Publié le 18 mars 2022 | par Jean-Pierre Durand

Comme il est d’usage à l’approche d’échéances électorales, la fiscalité automobile semblait ne rien prévoir pour 2022 que l’on ne sache déjà. Mais à y regarder plus attentivement on voit que, l’ex-TVS “consolide“ sensiblement son champ d’application, que la baisse du seuil de malus même “programmée” n’est pas anodine et la nouvelle puissance fiscale encore moins. De plus, depuis janvier, il faut oublier les articles 1007 à 1012 du CGI qui sont abrogés. Bienvenue dans les 166 articles qui les ont remplacés – sur ordonnance – au nouveau Code des Impositions des Biens et Services.

La fiscalité automobile emménage au nouveau CIBS

Habituellement quand la législation évolue, même pour un détail rédactionnel de forme, ce détail fait l’objet d’un amendement voté en séance par le Parlement. Cette fois, il a suffi d’un décret publié au JO du 29 décembre pour que sans plus de débat et d’information publique, le 1er janvier, des pans entiers du Code Général des Impôts, passés à la trappe, soient remplacés par un nouveau Code des Impositions sur les Biens et Services. Alors que campagne présidentielle est engagée, personne ne semble s’émouvoir de voir la fiscalité réécrite par ordonnance. Décidemment la Covid aura laissé bien des séquelles !

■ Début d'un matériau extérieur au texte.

(* ===== verification/Handler.v ===== *)
(** * The request handler: [bitcord-core/src/node/handler.rs]

    One connection's session, the push relay's filter, and the whole of
    [ConnectionHandler::dispatch]: a request takes the session and the node's services to
    a response, a new session and new services, and a list of effects on the rest of the
    node (broadcast pushes, commands to the network task, spawned tasks) in the order the
    code produces them. The request loop handles the streams of a connection one at a
    time, so a request is one step. *)

From S2P Require Import Prelude Bytes Redb SeqLog Routing Kademlia Crypto Codec Model Store DhtNode Protocol.

(** The textual form of a ULID and of the errors, produced by third-party formatters. *)
Class UlidText := { ulid_to_string : Ulid → string }.
Class UlidTextLaws `{UlidText} : Prop :=
  { ulid_to_string_inj a b : is_u128 a → is_u128 b → ulid_to_string a = ulid_to_string b → a = b }.
Class ErrorText := { store_error_text : store_error → string; cert_error_text : crypto_error → string }.

(** ** State *)

Record ClientSession := mkSession { client_pk : option bytes; joined_communities : list bytes }.
Definition session_new : ClientSession := mkSession None [].
Definition is_authenticated (s : ClientSession) : bool :=
  match client_pk s with Some _ => true | None => false end.
Definition has_joined (cpk : bytes) (s : ClientSession) : bool := bool_decide (cpk ∈ joined_communities s).
Definition current_community (s : ClientSession) : option bytes := head (joined_communities s).

Record NodeServices (T : Type) := mkServices {
  sv_store : NodeStore T;
  sv_dht : option (DhtHandle T);
  sv_node_pk : bytes;
  sv_join_password : option string }.
Arguments mkServices {T}.
Arguments sv_store {T}.
Arguments sv_dht {T}.
Arguments sv_node_pk {T}.
Arguments sv_join_password {T}.

Inductive Effect :=
  | Push (community_filter : option bytes) (push : NodePush)
  | NotifyCommunityJoined (community_pk : bytes) (community_id : string)
  | SpawnRegisterMailbox (user_pk : bytes).

(** Clock readings and randomness of one request. *)
Record Env := mkEnv {
  ev_rnd : nat → bytes;      (* at-rest nonces, in the order they are drawn *)
  ev_time_ns : Z;            (* SystemTime::now, Utc::now *)
  ev_instant : Z;            (* Instant::now *)
  ev_ulid : Ulid;            (* Ulid::new *)
  ev_ephem : Ulid → bytes;   (* the ephemeral secret and nonce of each wrapped key *)
  ev_nonce : Ulid → bytes }.

(** The push relay: the filter evaluated for one connection. *)
Definition should_send (community_filter : option bytes) (s : ClientSession) : bool :=
  match community_filter with
  | Some cpk => has_joined cpk s
  | None => is_authenticated s
  end.
Definition push_relay `{Postcard NodePush} (s : ClientSession) (community_filter : option bytes)
    (push : NodePush) : option bytes :=
  if should_send community_filter s then result_ok (encode_frame push) else None.

Definition is_continuation (c : Ascii.ascii) : bool := Nat.eqb (Nat.div (Ascii.nat_of_ascii c) 64) 2.

(** [s.chars().take(n).collect()] on UTF-8 bytes: a continuation byte [10xxxxxx] belongs to
    the character before it. *)
Fixpoint take_chars (n : nat) (s : string) : string :=
  match s with
  | EmptyString => EmptyString
  | String c s' =>
      if is_continuation c then String c (take_chars n s')
      else match n with O => EmptyString | S n' => String c (take_chars n' s') end
  end.

(** ** Dispatch *)

Section handler.
Context {T : Type} `{Crypto} `{Table T} `{NodeCodecs} `{HashOrder} `{UlidText} `{ErrorText}.
Context `{Postcard PeerInfoRecord} `{Postcard NodeAddr} `{Postcard NetworkEvent}.

Notation Services := (NodeServices T).

Definition Outcome : Type := NodeResponse * ClientSession * Services * list Effect.

Definition err (code : Z) (msg : string) : NodeResponse := Error code msg.
Definition answer (sess : ClientSession) (sv : Services) (resp : NodeResponse) : Outcome :=
  (resp, sess, sv, []).

Definition with_store (st : NodeStore T) (sv : Services) : Services :=
  mkServices st (sv_dht sv) (sv_node_pk sv) (sv_join_password sv).
Definition with_dht (d : DhtHandle T) (sv : Services) : Services :=
  mkServices (sv_store sv) (Some d) (sv_node_pk sv) (sv_join_password sv).
Definition map_dht (f : DhtHandle T → DhtHandle T) (sv : Services) : Services :=
  match sv_dht sv with Some d => with_dht (f d) sv | None => sv end.

(** [Result<Option<_>>::unwrap_or(None)]. *)
Definition meta_or_none (cpk : bytes) (st : NodeStore T) : option CommunityMeta :=
  match get_community_meta cpk st with Ok m => m | Err _ => None end.
Definition member_with_key (pk : bytes) (meta : CommunityMeta) : option MembershipRecord :=
  find_by (λ m, bool_decide (mr_public_key m = pk)) (hash_order (meta_members meta)).*2.
Definition now_ms (ev : Env) : Z := ev_time_ns ev / 1000000.

(** *** Authentication and membership *)

Definition handle_authenticate (pk sig_r sig_s nonce : bytes) (sess : ClientSession) (node_pk : bytes)
    : NodeResponse * ClientSession :=
  if ed_valid_key pk then
    if ed_verify_strict pk nonce (sig_r ++ sig_s)
    then (Authenticated node_pk, mkSession (Some pk) (joined_communities sess))
    else (err 401 "signature verification failed", sess)
  else (err 400 "invalid public key", sess).

Definition dispatch_authenticate (remote_addr : NodeAddr) (pk sig_r sig_s nonce : bytes)
    (sess : ClientSession) (sv : Services) : Outcome :=
  let '(resp, sess) := handle_authenticate pk sig_r sig_s nonce sess (sv_node_pk sv) in
  match resp with
  | Authenticated _ => (resp, sess, map_dht (add_known_peer pk remote_addr) sv, [])
  | _ => (resp, sess, sv, [])
  end.

Definition is_known_member (cert : HostingCert) (sess : ClientSession) (sv : Services) : bool :=
  match meta_or_none (cert_community_pk cert) (sv_store sv), client_pk sess with
  | Some meta, Some pk => match member_with_key pk meta with Some _ => true | None => false end
  | _, _ => false
  end.

(** The checks for a client that is not a known member: password, pinning, signature and
    expiry; [None] when it may join. *)
Definition refuse_cert (ev : Env) (cert : HostingCert) (provided required : option string)
    (node_pk : bytes) : option NodeResponse :=
  if match required with
     | Some r => negb (bool_decide (default ""%string provided = r))
     | None => false
     end
  then Some (err 403 "invalid node join password")
  else if negb (bool_decide (cert_node_pk cert = node_pk))
  then Some (err 403 "hosting cert node_pk does not match this node's identity")
  else
    match cert_verify (unix_now (ev_time_ns ev)) cert (cert_community_pk cert) with
    | Ok _ => None
    | Err e => Some (err 403 ("not a member and hosting cert invalid: " ++ cert_error_text e))
    end.

Definition new_meta (cert : HostingCert) : CommunityMeta := mkMeta cert None [] ∅ ∅.

(** Metadata is written only when the community is new. *)
Definition store_new_meta (rnd : bytes) (cert : HostingCert) (st : NodeStore T) : NodeStore T :=
  match meta_or_none (cert_community_pk cert) st with
  | Some _ => st
  | None =>
      match set_community_meta rnd (cert_community_pk cert) (new_meta cert) st with
      | Ok st' => st'
      | Err _ => st
      end
  end.

Definition handle_join_community (ev : Env) (cert : HostingCert)
    (community_id provided_password : option string) (sess : ClientSession) (sv : Services) : Outcome :=
  let cpk := cert_community_pk cert in
  let is_member := is_known_member cert sess sv in
  if negb (ed_valid_key cpk) then answer sess sv (err 400 "invalid community public key in cert")
  else
    match (if is_member then None
           else refuse_cert ev cert provided_password (sv_join_password sv) (sv_node_pk sv)) with
    | Some refusal => answer sess sv refusal
    | None =>
        let sv' := with_store (store_new_meta (ev_rnd ev 0%nat) cert (sv_store sv)) sv in
        let is_new_join := negb (has_joined cpk sess) in
        let sess' :=
          if is_new_join then mkSession (client_pk sess) (joined_communities sess ++ [cpk]) else sess in
        let effects :=
          match community_id with
          | Some id => if is_new_join then [NotifyCommunityJoined cpk id] else []
          | None => []
          end in
        (Authenticated (sv_node_pk sv), sess', sv', effects)
    end.

(** *** Channel messages *)

Definition handle_send_message (ev : Env) (cpk : bytes) (channel_id : Ulid)
    (nonce ciphertext : bytes) (sess : ClientSession) (sv : Services) : Outcome :=
  let author_id := default ""%string (hex <$> client_pk sess) in
  let message_id := ulid_to_string (ev_ulid ev) in
  let timestamp_ms := now_ms ev in
  match append_message (ev_rnd ev 0%nat) cpk channel_id nonce ciphertext message_id author_id
          timestamp_ms (sv_store sv) with
  | Err e => answer sess sv (err 500 (store_error_text e))
  | Ok (seq, st) =>
      let entry := mkLogEntry seq nonce ciphertext message_id author_id timestamp_ms false in
      (MessageAck seq, sess, with_store st sv, [Push (Some cpk) (NewMessagePush channel_id entry)])
  end.
Definition remove_community_local (community_id : string) w : World T :=
  let channel_ids := channels_of_community community_id (app_channels (w_app w)) in
  let community_pk := known_community_pk community_id w in
  let w := save_communities (upd (λ a, set_communities (delete community_id (app_communities a)) a) w) in
  let w := save_members (upd (λ a, set_members (delete community_id (app_members a)) a) w) in
  let w := save_channels (upd (λ a, set_channels (deletes channel_ids (app_channels a)) a) w) in
  let w := save_channel_keys (upd (λ a, set_channel_keys (deletes channel_ids (app_channel_keys a)) a) w) in
  let w := save_passwords
             (upd (λ a, set_hosting_passwords (delete community_id (app_hosting_passwords a)) a) w) in
  let w := match community_pk with
           | Some pk => on_store (λ _, remove_community pk) w
           | None => w
           end in
  let w := command (CmdUnsubscribe (community_topic community_id)) w in
  foldl (λ w ch_id, command (CmdUnsubscribe (channel_topic ch_id)) w) w channel_ids.
End app.

(** ** Invariant

    What holds of the application state between two events. Tables are keyed by the
    identifiers of their values; a message id occurs once in a channel, a direct message
    once in a conversation, a peer once in a community's list; what is buffered during a
    rotation are messages of that channel; the embedded store and the routing table are
    well-formed. *)

Definition log_unique (log : MessageLog) : Prop :=
  ∀ channel_id, NoDup (le_message_id <$> entries_of channel_id log).

Section invariant.
Context {T : Type} `{CryptoLaws} `{TableLaws T} `{NodeCodecsLaws} `{HashOrder} `{UlidText} `{EntropyLaws}.
Context `{AppCodecs}.
Implicit Types w : World T.
Implicit Types a : AppState T.

Record app_inv a : Prop := {
  ai_store : ∀ st, app_node_store a = Some st → store_inv st;
  ai_dht : ∀ d, app_dht a = Some d → rt_inv (dh_state d);
  ai_communities : ∀ k s, app_communities a !! k = Some s → wf_key (cm_public_key (sm_manifest s));
  ai_channels : ∀ k c, app_channels a !! k = Some c → k = ulid_to_string (ch_id c);
  ai_members : ∀ k l, app_members a !! k = Some l → ∀ u m, l !! u = Some m → u = hex (mr_user_id m);
  ai_log : log_unique (app_message_log a);
  ai_dms : ∀ k l, app_dms a !! k = Some l → NoDup (di_id <$> l);
  ai_peers : ∀ k l, app_connected_peers a !! k = Some l → NoDup (ps_peer_id <$> l);
  ai_pending : NoDup (app_pending_manifest_syncs a);
  ai_buffers : ∀ ch buf, app_pending_rotation_messages a !! ch = Some buf →
    ∀ td, td ∈ buf → ∃ raw, from_bytes td.2 = Some (NewMessage raw) ∧ ulid_to_string (rm_channel_id raw) = ch }.

Definition inv w : Prop := app_inv (w_app w).

(** The steps that do not touch the state. *)
Lemma save_table_app {A} `{Json (gmap string A)} name data w : w_app (save_table name data w) = w_app w.
Proof using Type.
  unfold save_table. destruct (to_json data); [|done]. destruct (app_encryption_key (w_app w)); [|done].
  by destruct (encrypt_bytes _ _ _).
Qed.
Lemma emits_app os w : w_app (emits os w) = w_app w.
Proof using Type. revert w; induction os as [|o os IH]; intros w; [done|]. exact (IH (emit o w)). Qed.
Lemma last_emit o w : last (w_out (emit o w)) = Some o.
Proof using Type. cbn. by rewrite last_snoc. Qed.
Lemma commands_emit o w : commands (emit o w) = (commands w + match o with Cmd _ => 1 | _ => 0 end)%nat.
Proof using Type. unfold commands, emit. cbn. rewrite omap_app, length_app. by destruct o. Qed.
Lemma fold_app {A} (f : World T → A → World T) l w :
  (∀ w x, w_app (f w x) = w_app w) → w_app (foldl f w l) = w_app w.
Proof using Type. intros Hf. revert w; induction l as [|x l IH]; intros w; [done|]. cbn. by rewrite IH. Qed.
Lemma fold_frame {A B} (proj : AppState T → B) (f : World T → A → World T) l w :
  (∀ w x, proj (w_app (f w x)) = proj (w_app w)) → proj (w_app (foldl f w l)) = proj (w_app w).
Proof using Type. intros Hf. revert w; induction l as [|x l IH]; intros w; [done|]. cbn. by rewrite IH. Qed.
Lemma fold_inv {A} (P : World T → Prop) (f : World T → A → World T) l w :
  P w → (∀ w x, x ∈ l → P w → P (f w x)) → P (foldl f w l).
Proof using Type.
  revert w; induction l as [|x l IH]; intros w Hw Hf; [done|]. cbn. apply IH.
  - apply Hf; [by left|done].
  - intros w' y Hy. apply Hf. by right.
Qed.

(** What is sent out only grows. *)
Lemma save_table_out {A} `{Json (gmap string A)} name (data : gmap string A) w : w_out (save_table name data w) = w_out w.
Proof using Type.
  unfold save_table. destruct (to_json data); [|done]. destruct (app_encryption_key (w_app w)); [|done].
  by destruct (encrypt_bytes _ _ _).
Qed.
Lemma on_store_out f w : w_out (on_store f w) = w_out w.
Proof using Type. unfold on_store. destruct (app_node_store _); [|done]. by destruct (f _ _). Qed.
Lemma fold_out {A} (f : World T → A → World T) l w :
  (∀ w x, w_out w `prefix_of` w_out (f w x)) → w_out w `prefix_of` w_out (foldl f w l).
Proof using Type.
  intros Hf. revert w. induction l as [|x l IH]; intros w; [done|]. cbn. etrans; [apply Hf|apply IH].
Qed.
Lemma out_elem o w w' : w_out w `prefix_of` w_out w' → o ∈ w_out w → o ∈ w_out w'.
Proof using Type. intros [k ->] Ho. apply elem_of_app. by left. Qed.

(** A write to the embedded store changes nothing else. *)
Lemma set_store_id s a : app_node_store a = s → set_node_store s a = a.
Proof using Type. intros <-. by destruct a. Qed.
Lemma on_store_app f w : ∃ s, w_app (on_store f w) = set_node_store s (w_app w).
Proof using Type.
  unfold on_store. destruct (app_node_store (w_app w)) as [st|] eqn:Hst.
  - destruct (f _ st) as [st'|]; [by exists (Some st')|]. exists (Some st). cbn. by rewrite set_store_id.
  - exists None. by rewrite set_store_id.
Qed.
Lemma on_store_frame {A} (proj : AppState T → A) f w :
  (∀ s a, proj (set_node_store s a) = proj a) → proj (w_app (on_store f w)) = proj (w_app w).
Proof using Type. intros Hproj. destruct (on_store_app f w) as [s ->]. apply Hproj. Qed.

(** The invariant through the writes to one field. *)
Lemma inv_ext w w' : w_app w' = w_app w → inv w → inv w'.
Proof using Type. unfold inv. by intros ->. Qed.

Lemma inv_on_store f w :
  inv w →
  (∀ rnd st st', length rnd = 24%nat → store_inv st → f rnd st = Ok st' → store_inv st') →
  inv (on_store f w).
Proof using Type*.
  intros Hinv Hf. unfold on_store. destruct (app_node_store (w_app w)) as [st|] eqn:Hst; [|done].
  destruct (f _ st) as [st'|] eqn:Hw; [|by eapply inv_ext].
  destruct Hinv as [Hs ? ? ? ? ? ? ? ? ?]. split; cbn; try done. intros ? [= <-].
  eapply Hf; [apply rng24_length|by apply Hs|done].
Qed.
Lemma set_community_meta_succeeds rnd pk (m : CommunityMeta) (st : NodeStore T) :
  (∀ k n p, is_Some (aead_encrypt k n p)) → is_Some (to_allocvec m) → st_online st = true →
  ∃ st', set_community_meta rnd pk m st = Ok st'.
Proof using Type.
  intros Haead [b Hb] Hon. unfold set_community_meta, seal_value, store_encrypt, transaction. rewrite Hon, Hb. cbn [ok_or mbind result_bind].
  destruct (st_key st) as [k|]; [|by eexists]. unfold encrypt_bytes. destruct (Haead k rnd b) as [c ->]. by eexists.
Qed.
Lemma inv_write_meta pk meta w : inv w → wf_key pk → inv (write_meta pk meta w).
Proof using Type*.
  intros Hw Hpk. apply inv_on_store; [done|]. intros rnd st st' Hr Hst Hset.
  by destruct (set_community_meta_spec _ _ _ _ _ Hst Hpk Hr Hset).
Qed.
Lemma inv_update_meta pk f w : inv w → wf_key pk → inv (update_meta pk f w).
Proof using Type*.
  intros Hw Hpk. unfold update_meta. destruct (stored_meta pk w); [|done]. by apply inv_write_meta.
Qed.
Lemma inv_persist_message pk ch nonce ct mid author ts w :
  inv w → wf_key pk → inv (persist_message pk ch nonce ct mid author ts w).
Proof using Type*.
  intros Hw Hpk. apply inv_on_store; [done|]. intros rnd st st' Hr Hst Happ.
  apply result_bind_ok in Happ as ([seq s] & Happ & [= <-]).
  by destruct (append_message_step _ _ _ _ _ _ _ _ _ _ _ Hst Hpk Hr Happ) as (_ & ? & _).
Qed.
Lemma known_community_pk_wf id w pk : inv w → known_community_pk id w = Some pk → wf_key pk.
Proof using Type.
  intros Hw Hk. unfold known_community_pk in Hk. apply bind_Some in Hk as (s & Hs & [= <-]).
  by eapply ai_communities.
Qed.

En principe à droit constant

Ce tsunami a bien sur emporté tous les textes sur les taxes appliquées aux  véhicules à moteur, énoncés dans le CGI, des articles 1007 à 1012 quater. Ces textes ont échoué au CBIS mais pas à l’identique, tout est réécrit et redistribué et s’étale désormais du 421-1 au 421-166.  La simplification est “en marche”.

En principe cette nouvelle codification doit se faire à droit constant mais il n’est jamais simple d’arbitrer les interprétations de la doctrine fiscale ou les transpositions du droit de l’UE dans le droit français. Rappelons que c’est à une transposition (en avril 2009 de la directive 2007/46/CE abrogée depuis par le règlement 2018/858) que l’on doit les contentieux des N1 à usage multiples et des pick-up.

Nous a avons ainsi connu les véhicules “de tourisme au sens du 1010 du CGI” puis “de tourisme au sens du 5° du 1007”. Désormais “de “tourisme au sens du L421-2 du CBIS”, ils ne sont plus “destinés au transport de voyageurs et de leurs biens” mais “affectés au transport de personnes”. A première vue cela ne change rien… À confirmer !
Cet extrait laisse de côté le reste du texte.